*** Block opens ***

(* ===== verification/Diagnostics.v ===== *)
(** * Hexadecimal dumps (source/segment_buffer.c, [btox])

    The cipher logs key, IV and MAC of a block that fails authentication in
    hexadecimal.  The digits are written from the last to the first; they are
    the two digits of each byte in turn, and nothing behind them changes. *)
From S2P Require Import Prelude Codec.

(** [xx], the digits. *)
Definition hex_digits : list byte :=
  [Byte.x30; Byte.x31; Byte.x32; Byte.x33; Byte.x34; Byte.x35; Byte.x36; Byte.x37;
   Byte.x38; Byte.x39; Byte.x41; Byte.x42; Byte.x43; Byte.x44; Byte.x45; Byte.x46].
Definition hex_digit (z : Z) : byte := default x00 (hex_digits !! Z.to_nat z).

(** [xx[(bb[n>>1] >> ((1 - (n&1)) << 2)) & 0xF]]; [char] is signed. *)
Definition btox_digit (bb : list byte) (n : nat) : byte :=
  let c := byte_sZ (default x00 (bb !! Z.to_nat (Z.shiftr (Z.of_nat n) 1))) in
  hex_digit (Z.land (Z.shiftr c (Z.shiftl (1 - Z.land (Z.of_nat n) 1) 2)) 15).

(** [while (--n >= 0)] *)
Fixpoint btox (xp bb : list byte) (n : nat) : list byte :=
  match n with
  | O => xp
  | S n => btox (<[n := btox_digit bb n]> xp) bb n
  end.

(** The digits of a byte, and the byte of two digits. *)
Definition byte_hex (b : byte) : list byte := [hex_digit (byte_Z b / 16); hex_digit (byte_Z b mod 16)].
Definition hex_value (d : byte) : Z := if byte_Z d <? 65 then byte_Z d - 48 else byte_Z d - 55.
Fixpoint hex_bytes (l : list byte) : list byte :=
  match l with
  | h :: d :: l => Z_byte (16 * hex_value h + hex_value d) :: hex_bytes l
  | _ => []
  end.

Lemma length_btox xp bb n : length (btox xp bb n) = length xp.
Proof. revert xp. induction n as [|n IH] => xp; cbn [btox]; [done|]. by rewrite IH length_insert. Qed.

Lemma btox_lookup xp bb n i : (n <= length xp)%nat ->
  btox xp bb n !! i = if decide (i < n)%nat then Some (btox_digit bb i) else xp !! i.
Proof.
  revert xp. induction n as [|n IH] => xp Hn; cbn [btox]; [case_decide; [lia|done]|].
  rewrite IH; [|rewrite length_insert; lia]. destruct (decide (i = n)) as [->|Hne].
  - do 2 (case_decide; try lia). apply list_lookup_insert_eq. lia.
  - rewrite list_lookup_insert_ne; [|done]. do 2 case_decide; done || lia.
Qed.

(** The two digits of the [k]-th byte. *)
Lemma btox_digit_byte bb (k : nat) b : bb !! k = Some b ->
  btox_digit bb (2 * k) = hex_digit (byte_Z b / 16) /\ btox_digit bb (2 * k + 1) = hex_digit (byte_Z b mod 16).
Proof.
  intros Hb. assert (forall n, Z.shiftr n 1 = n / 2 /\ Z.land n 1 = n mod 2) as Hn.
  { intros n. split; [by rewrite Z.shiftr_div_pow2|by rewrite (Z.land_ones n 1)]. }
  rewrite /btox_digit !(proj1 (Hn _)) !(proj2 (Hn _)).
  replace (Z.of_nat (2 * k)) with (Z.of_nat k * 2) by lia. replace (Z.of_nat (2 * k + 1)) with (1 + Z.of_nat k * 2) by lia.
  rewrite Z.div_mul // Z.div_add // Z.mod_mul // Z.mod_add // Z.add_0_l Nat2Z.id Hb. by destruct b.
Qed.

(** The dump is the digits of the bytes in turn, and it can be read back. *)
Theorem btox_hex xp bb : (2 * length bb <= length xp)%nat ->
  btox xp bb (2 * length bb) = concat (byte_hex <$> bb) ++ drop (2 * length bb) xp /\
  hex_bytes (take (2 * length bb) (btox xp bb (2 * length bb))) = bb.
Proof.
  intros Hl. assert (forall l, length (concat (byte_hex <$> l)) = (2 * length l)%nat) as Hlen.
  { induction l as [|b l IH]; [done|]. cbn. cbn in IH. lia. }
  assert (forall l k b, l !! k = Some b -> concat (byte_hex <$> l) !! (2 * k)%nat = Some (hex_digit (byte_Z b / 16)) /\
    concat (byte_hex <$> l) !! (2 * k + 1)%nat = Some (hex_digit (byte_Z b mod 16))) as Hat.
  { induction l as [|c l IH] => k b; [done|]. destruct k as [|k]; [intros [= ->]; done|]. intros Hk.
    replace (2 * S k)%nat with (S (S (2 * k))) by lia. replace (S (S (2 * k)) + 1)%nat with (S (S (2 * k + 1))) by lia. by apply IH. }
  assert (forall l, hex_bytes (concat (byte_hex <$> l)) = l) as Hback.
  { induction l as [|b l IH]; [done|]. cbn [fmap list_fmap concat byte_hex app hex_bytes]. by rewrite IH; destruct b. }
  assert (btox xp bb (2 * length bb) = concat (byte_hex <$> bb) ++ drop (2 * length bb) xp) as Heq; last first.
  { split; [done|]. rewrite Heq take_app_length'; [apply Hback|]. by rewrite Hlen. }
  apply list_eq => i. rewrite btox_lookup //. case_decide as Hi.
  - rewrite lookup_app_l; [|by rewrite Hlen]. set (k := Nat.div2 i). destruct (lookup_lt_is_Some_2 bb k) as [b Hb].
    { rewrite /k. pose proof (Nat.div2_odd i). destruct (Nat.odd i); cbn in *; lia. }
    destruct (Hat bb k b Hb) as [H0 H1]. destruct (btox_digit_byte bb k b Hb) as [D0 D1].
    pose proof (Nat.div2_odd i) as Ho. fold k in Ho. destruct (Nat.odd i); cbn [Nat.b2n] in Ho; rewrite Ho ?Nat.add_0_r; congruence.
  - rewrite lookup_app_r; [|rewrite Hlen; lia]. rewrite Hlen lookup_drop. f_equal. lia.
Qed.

*** Block closes ***

• **Task prompt**:
Within the material above, the line with "(** The digits" opens the range and the line with "Lemma btox_lookup xp" closes it; reproduce that range word for word.

• **Solution to this exercise**:
(** The digits of a byte, and the byte of two digits. *)
Definition byte_hex (b : byte) : list byte := [hex_digit (byte_Z b / 16); hex_digit (byte_Z b mod 16)].
Definition hex_value (d : byte) : Z := if byte_Z d <? 65 then byte_Z d - 48 else byte_Z d - 55.
Fixpoint hex_bytes (l : list byte) : list byte :=
  match l with
  | h :: d :: l => Z_byte (16 * hex_value h + hex_value d) :: hex_bytes l
  | _ => []
  end.

Lemma length_btox xp bb n : length (btox xp bb n) = length xp.
Proof. revert xp. induction n as [|n IH] => xp; cbn [btox]; [done|]. by rewrite IH length_insert. Qed.

Lemma btox_lookup xp bb n i : (n <= length xp)%nat ->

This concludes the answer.